>>>>>

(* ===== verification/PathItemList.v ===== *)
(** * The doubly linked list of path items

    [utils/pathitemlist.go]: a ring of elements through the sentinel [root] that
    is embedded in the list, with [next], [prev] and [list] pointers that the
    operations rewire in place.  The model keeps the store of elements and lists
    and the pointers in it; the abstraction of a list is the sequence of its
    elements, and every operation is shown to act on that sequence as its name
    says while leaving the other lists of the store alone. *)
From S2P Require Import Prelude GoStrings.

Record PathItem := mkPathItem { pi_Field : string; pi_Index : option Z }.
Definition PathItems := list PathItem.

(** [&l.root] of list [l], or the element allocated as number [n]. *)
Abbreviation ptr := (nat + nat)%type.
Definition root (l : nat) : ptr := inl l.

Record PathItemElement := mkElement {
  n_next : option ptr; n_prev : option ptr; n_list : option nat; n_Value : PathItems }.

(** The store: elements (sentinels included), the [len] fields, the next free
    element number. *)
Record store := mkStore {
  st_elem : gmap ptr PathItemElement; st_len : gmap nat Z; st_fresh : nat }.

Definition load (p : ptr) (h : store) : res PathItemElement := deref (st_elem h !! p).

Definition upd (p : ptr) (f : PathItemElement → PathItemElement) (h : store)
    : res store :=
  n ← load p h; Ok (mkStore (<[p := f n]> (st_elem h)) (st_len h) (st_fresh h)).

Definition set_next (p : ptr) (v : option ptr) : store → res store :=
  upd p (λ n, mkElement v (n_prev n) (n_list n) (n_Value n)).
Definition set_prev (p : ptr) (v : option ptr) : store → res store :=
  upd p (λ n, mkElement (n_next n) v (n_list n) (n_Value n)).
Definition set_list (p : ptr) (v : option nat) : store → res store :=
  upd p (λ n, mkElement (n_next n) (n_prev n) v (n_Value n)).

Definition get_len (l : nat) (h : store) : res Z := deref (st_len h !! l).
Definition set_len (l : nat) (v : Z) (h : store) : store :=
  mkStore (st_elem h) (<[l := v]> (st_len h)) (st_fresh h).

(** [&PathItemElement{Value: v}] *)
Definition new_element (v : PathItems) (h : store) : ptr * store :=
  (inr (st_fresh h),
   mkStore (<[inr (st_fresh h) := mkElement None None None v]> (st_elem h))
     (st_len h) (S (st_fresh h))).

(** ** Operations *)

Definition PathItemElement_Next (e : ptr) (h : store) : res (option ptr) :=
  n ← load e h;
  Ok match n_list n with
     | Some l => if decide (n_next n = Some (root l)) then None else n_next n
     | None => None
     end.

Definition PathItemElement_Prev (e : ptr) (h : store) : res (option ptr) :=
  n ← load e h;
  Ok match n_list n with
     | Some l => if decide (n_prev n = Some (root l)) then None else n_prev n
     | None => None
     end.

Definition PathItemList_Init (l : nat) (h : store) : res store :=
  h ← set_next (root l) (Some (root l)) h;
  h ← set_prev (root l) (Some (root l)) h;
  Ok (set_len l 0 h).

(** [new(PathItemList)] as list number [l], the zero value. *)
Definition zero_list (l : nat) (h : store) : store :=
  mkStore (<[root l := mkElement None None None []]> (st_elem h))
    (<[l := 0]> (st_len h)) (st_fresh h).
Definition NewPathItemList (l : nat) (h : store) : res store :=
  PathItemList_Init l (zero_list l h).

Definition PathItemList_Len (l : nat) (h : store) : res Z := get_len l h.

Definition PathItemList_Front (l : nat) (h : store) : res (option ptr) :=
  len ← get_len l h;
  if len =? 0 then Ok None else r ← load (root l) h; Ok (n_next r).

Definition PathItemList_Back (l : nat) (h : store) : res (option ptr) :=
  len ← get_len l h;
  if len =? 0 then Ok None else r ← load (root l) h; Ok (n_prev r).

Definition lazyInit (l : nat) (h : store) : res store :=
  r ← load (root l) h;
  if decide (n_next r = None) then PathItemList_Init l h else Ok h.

<<<<<

Gather up, from the records above, each line where the word "pointers" appears.

    is embedded in the list, with [next], [prev] and [list] pointers that the
    and the pointers in it; the abstraction of a list is the sequence of its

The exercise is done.